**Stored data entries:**
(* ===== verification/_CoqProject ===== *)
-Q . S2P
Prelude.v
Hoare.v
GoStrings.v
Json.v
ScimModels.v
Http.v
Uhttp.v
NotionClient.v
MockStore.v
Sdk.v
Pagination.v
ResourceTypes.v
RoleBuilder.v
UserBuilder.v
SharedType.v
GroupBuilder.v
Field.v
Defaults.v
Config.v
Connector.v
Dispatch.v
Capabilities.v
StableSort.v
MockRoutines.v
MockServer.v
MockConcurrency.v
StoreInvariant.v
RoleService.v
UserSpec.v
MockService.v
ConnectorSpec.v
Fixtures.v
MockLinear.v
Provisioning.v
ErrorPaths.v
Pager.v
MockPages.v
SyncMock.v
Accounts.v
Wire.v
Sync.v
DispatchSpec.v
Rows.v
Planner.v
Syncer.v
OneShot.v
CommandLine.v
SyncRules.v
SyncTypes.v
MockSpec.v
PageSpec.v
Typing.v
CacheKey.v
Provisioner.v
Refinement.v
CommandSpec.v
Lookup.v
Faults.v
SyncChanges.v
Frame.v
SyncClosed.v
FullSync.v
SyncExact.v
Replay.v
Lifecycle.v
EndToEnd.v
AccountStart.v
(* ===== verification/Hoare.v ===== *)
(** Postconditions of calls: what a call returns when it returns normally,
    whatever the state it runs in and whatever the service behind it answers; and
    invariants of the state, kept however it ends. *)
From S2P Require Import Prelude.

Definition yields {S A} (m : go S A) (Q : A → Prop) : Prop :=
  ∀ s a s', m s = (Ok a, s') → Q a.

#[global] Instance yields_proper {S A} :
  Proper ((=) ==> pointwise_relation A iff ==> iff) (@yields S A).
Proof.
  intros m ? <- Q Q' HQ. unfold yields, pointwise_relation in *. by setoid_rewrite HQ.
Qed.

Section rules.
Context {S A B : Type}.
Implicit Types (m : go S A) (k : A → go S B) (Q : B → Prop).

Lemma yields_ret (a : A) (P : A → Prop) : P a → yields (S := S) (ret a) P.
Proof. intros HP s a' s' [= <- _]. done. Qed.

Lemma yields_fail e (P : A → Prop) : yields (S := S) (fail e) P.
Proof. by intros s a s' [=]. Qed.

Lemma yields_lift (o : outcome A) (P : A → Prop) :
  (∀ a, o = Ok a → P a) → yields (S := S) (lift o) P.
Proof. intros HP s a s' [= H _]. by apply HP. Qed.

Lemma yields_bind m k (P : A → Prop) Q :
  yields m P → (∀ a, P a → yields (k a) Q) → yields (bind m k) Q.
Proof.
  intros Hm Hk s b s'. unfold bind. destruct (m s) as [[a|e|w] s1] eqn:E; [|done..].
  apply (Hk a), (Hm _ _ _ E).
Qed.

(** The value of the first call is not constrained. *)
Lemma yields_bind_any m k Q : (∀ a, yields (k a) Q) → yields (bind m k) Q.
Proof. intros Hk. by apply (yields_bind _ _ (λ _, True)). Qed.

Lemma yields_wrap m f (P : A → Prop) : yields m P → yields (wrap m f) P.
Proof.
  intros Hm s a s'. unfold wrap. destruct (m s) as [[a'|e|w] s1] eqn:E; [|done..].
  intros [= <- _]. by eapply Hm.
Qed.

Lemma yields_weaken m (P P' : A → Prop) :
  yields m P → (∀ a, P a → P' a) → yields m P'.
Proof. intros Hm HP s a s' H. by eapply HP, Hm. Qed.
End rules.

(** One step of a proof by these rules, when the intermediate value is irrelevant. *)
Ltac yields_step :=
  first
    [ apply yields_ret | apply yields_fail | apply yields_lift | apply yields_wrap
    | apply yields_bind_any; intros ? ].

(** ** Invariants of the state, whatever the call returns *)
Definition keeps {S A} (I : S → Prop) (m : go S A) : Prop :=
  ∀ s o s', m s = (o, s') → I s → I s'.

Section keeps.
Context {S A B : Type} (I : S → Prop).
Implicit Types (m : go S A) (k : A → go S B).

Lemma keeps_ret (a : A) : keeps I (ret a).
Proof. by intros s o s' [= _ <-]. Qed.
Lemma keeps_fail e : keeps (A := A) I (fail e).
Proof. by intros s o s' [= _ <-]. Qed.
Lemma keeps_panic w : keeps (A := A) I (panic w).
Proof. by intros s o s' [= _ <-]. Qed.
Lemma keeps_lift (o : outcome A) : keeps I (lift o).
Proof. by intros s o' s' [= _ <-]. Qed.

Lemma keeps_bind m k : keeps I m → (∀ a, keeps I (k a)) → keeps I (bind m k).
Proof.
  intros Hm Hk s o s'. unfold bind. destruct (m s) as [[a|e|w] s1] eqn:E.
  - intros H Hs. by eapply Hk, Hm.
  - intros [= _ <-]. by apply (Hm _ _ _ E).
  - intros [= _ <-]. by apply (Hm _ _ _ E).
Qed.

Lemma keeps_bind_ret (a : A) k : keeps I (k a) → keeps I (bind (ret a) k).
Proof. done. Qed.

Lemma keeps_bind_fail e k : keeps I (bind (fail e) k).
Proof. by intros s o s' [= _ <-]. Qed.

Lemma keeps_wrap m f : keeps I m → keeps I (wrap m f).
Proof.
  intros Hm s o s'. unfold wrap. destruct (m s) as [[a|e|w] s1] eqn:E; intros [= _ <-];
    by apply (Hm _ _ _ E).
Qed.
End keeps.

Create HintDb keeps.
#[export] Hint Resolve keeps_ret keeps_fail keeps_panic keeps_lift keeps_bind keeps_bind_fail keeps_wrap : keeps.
---
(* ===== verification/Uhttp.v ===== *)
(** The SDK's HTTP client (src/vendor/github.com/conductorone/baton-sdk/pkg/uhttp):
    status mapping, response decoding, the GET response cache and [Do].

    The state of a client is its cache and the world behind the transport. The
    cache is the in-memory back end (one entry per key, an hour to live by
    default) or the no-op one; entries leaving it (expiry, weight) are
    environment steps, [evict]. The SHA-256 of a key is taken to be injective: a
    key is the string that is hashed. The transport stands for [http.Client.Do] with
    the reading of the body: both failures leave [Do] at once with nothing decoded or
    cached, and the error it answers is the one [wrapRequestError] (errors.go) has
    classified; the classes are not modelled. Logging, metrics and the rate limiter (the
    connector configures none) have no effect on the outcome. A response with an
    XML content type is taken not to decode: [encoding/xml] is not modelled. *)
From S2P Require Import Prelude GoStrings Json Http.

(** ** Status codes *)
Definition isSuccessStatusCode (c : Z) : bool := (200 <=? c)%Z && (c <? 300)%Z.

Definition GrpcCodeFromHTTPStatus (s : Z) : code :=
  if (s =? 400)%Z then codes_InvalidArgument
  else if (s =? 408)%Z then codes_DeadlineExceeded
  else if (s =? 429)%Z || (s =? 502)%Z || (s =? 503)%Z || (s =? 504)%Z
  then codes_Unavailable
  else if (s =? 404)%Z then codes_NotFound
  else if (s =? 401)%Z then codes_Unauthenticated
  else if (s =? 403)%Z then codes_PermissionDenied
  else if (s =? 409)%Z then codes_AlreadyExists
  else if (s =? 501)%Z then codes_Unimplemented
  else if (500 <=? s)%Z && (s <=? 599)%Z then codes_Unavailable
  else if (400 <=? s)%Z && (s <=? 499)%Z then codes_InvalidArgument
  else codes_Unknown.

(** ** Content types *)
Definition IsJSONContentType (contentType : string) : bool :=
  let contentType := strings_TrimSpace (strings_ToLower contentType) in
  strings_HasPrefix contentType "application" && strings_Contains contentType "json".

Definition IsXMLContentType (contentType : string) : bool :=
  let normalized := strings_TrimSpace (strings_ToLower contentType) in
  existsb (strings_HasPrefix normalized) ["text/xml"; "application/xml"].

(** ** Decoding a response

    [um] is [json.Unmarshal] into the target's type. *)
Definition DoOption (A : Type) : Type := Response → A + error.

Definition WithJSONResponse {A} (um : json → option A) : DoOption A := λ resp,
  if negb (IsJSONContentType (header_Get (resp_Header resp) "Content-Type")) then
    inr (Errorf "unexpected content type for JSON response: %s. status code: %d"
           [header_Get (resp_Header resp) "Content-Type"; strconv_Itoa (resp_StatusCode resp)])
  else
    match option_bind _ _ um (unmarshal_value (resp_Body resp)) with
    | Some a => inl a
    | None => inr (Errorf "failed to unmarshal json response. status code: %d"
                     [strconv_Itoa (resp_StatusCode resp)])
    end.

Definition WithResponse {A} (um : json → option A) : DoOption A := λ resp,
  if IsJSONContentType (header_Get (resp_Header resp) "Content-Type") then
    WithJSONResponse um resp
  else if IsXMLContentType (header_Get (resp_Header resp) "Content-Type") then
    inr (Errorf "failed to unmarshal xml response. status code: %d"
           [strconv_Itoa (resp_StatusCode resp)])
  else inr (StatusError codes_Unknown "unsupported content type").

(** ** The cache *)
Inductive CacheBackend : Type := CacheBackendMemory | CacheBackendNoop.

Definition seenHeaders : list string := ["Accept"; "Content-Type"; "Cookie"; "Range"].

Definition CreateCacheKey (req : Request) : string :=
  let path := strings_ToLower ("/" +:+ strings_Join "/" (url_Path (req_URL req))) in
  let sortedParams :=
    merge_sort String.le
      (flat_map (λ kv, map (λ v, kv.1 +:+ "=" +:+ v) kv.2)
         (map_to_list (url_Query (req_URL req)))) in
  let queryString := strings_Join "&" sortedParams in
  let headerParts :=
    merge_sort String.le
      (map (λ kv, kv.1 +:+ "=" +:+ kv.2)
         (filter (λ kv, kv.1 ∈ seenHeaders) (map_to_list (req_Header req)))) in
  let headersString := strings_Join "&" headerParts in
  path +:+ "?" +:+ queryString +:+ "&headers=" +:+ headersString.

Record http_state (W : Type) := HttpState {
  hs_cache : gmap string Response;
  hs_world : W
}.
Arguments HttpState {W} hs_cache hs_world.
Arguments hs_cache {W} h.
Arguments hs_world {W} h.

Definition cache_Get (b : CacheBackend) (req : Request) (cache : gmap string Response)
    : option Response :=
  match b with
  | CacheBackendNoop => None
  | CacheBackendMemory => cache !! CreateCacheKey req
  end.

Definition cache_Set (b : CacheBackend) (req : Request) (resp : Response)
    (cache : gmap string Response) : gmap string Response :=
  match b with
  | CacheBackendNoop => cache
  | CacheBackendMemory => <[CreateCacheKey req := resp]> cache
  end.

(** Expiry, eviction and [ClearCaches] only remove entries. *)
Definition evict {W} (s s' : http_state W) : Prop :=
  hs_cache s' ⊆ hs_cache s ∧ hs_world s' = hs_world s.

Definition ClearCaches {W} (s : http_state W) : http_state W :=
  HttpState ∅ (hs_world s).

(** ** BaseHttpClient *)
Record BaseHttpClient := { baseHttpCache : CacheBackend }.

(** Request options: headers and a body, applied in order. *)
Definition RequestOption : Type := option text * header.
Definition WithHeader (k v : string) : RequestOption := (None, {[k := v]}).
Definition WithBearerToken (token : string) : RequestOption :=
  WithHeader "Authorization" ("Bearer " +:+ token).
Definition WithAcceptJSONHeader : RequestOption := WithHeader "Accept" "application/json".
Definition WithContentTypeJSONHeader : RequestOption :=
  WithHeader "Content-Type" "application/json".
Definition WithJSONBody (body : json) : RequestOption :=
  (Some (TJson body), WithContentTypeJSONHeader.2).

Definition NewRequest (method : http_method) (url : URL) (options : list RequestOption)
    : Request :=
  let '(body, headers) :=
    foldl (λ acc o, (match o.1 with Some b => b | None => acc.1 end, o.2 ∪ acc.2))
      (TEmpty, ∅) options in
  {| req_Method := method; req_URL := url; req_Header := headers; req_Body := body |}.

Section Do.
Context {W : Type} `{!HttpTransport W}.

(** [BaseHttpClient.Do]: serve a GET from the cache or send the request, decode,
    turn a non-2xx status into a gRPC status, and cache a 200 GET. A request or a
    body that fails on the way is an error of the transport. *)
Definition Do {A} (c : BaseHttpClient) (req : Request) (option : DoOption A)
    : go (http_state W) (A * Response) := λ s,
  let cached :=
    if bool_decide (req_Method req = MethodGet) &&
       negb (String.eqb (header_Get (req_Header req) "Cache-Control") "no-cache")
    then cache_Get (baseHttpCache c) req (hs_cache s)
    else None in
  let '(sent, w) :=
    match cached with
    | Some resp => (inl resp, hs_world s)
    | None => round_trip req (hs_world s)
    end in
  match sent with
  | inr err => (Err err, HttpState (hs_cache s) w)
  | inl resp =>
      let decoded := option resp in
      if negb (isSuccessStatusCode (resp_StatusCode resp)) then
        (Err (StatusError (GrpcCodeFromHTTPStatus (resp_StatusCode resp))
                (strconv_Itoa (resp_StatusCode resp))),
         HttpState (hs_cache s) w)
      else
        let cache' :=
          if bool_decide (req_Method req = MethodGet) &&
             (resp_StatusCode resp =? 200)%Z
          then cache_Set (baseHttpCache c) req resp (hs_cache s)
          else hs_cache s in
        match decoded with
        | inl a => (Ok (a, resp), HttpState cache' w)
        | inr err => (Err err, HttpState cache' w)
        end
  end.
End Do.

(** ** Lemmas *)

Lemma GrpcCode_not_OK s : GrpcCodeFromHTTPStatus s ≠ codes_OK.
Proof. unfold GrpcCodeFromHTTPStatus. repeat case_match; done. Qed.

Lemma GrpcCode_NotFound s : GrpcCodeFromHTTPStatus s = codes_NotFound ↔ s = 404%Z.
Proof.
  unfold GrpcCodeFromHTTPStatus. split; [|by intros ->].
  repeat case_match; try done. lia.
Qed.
==
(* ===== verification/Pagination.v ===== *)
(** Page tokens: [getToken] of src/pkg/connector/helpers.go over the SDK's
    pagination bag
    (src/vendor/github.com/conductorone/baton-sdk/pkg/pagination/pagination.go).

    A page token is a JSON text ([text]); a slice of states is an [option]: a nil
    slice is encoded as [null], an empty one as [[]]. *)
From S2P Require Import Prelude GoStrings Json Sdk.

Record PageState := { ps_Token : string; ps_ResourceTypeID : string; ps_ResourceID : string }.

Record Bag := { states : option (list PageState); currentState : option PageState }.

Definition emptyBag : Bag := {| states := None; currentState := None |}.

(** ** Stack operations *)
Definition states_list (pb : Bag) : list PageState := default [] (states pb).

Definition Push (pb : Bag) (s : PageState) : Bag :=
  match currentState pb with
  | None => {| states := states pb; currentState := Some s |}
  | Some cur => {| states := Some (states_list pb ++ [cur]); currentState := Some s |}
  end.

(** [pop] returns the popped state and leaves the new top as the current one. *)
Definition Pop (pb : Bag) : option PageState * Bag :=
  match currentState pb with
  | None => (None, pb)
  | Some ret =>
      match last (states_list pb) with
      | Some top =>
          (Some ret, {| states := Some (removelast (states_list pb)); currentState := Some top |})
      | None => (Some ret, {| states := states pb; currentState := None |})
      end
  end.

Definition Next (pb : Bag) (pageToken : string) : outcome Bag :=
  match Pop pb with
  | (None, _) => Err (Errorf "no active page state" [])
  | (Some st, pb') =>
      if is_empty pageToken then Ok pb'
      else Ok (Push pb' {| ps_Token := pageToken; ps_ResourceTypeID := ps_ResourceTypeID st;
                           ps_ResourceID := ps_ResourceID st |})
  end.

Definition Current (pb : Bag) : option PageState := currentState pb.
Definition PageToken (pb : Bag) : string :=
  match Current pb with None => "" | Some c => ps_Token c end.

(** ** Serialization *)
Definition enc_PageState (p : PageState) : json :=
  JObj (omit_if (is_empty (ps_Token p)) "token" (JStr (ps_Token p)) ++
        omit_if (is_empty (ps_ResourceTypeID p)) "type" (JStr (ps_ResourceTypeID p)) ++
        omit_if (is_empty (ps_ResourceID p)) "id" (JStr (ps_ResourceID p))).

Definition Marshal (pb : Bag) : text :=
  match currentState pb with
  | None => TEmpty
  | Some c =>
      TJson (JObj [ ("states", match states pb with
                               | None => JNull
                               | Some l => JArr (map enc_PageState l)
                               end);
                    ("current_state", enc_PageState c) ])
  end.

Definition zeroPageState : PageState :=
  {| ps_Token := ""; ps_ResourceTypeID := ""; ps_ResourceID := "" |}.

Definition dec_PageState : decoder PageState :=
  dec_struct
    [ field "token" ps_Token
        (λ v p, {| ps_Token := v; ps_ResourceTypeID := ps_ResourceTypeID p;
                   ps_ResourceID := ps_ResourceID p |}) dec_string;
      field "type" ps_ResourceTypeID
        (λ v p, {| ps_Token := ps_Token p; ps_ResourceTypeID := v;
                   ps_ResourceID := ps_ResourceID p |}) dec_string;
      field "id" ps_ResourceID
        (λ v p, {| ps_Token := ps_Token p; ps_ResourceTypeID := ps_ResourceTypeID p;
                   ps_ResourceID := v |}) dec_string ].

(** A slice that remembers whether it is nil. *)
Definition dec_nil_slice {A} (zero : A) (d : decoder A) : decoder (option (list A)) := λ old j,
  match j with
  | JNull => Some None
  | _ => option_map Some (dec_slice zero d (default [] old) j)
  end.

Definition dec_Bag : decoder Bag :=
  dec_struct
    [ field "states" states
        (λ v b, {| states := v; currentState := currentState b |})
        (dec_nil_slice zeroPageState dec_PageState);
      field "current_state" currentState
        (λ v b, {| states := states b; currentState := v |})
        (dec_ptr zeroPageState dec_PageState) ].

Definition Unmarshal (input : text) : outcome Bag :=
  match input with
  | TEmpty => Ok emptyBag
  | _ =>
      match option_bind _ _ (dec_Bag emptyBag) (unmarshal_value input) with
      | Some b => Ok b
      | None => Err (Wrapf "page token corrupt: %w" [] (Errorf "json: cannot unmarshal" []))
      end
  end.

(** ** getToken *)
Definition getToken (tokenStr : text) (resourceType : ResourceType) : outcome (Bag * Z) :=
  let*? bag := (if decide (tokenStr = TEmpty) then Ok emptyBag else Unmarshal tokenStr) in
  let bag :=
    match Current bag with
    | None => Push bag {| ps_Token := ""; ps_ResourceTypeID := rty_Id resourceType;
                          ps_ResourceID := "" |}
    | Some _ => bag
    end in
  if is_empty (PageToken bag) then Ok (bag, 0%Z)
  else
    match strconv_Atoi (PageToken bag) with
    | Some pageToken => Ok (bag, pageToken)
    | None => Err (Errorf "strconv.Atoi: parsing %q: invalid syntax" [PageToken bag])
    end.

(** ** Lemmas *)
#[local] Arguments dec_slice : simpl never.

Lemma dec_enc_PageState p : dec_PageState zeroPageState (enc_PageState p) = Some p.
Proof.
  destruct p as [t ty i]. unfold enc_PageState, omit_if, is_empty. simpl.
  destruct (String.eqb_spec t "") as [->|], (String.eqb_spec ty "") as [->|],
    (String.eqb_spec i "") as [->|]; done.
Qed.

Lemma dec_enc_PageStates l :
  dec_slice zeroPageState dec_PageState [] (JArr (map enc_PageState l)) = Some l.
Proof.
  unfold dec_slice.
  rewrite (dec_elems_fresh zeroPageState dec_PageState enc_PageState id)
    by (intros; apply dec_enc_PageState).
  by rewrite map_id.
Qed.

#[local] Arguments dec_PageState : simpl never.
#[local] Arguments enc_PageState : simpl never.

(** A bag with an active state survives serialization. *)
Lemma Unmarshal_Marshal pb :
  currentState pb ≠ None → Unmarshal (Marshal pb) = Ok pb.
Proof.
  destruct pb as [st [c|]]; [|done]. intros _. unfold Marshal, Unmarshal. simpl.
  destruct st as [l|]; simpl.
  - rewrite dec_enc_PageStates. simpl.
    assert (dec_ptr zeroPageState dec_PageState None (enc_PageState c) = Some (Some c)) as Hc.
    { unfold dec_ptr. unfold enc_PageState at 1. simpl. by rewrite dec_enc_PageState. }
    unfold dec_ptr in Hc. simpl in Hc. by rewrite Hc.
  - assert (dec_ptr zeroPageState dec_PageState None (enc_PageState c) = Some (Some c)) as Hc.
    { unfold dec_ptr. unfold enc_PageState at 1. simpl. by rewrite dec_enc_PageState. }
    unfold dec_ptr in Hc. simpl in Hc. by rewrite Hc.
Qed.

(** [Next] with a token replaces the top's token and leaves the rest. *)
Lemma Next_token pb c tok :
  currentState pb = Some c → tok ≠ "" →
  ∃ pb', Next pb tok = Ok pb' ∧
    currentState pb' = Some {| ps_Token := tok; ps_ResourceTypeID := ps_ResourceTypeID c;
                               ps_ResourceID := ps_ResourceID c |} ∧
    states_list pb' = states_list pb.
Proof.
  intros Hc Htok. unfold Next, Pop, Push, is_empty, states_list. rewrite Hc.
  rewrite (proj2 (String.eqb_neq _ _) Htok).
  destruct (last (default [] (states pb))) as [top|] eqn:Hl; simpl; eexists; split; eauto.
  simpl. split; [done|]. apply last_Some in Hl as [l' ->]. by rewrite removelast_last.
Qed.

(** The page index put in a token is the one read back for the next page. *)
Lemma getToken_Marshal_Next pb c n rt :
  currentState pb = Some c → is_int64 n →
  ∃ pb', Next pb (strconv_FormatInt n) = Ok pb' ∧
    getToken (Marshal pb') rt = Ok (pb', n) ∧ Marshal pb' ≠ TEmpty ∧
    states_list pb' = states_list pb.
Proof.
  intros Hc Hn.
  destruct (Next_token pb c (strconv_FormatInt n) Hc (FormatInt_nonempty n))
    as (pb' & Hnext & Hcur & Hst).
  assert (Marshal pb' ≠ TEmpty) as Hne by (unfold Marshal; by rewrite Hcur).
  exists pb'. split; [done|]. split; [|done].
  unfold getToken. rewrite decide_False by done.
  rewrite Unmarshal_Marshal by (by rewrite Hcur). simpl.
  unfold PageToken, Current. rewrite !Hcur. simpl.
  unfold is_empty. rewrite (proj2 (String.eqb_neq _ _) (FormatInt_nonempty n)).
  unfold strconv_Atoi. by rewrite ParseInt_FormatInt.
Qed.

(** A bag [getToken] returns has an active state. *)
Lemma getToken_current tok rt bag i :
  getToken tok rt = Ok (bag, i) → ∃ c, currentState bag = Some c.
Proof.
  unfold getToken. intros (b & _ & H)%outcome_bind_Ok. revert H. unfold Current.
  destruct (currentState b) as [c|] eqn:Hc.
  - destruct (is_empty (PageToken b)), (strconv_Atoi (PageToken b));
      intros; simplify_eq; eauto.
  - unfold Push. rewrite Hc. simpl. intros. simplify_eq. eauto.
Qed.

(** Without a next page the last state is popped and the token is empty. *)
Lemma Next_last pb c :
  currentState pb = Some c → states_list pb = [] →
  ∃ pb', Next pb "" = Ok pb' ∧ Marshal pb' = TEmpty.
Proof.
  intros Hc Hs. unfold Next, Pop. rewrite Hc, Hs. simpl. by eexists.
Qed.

**DESCRIPTION OF THE TASK:**
Transcribe the records above exactly, beginning at the line that contains "(* ===== verification/_CoqProject ===== *)" and ending with the line that contains "Prop) : Prop", both included, and nothing else.

**YOUR RESPONSE:**
(* ===== verification/_CoqProject ===== *)
-Q . S2P
Prelude.v
Hoare.v
GoStrings.v
Json.v
ScimModels.v
Http.v
Uhttp.v
NotionClient.v
MockStore.v
Sdk.v
Pagination.v
ResourceTypes.v
RoleBuilder.v
UserBuilder.v
SharedType.v
GroupBuilder.v
Field.v
Defaults.v
Config.v
Connector.v
Dispatch.v
Capabilities.v
StableSort.v
MockRoutines.v
MockServer.v
MockConcurrency.v
StoreInvariant.v
RoleService.v
UserSpec.v
MockService.v
ConnectorSpec.v
Fixtures.v
MockLinear.v
Provisioning.v
ErrorPaths.v
Pager.v
MockPages.v
SyncMock.v
Accounts.v
Wire.v
Sync.v
DispatchSpec.v
Rows.v
Planner.v
Syncer.v
OneShot.v
CommandLine.v
SyncRules.v
SyncTypes.v
MockSpec.v
PageSpec.v
Typing.v
CacheKey.v
Provisioner.v
Refinement.v
CommandSpec.v
Lookup.v
Faults.v
SyncChanges.v
Frame.v
SyncClosed.v
FullSync.v
SyncExact.v
Replay.v
Lifecycle.v
EndToEnd.v
AccountStart.v
(* ===== verification/Hoare.v ===== *)
(** Postconditions of calls: what a call returns when it returns normally,
    whatever the state it runs in and whatever the service behind it answers; and
    invariants of the state, kept however it ends. *)
From S2P Require Import Prelude.

Definition yields {S A} (m : go S A) (Q : A → Prop) : Prop :=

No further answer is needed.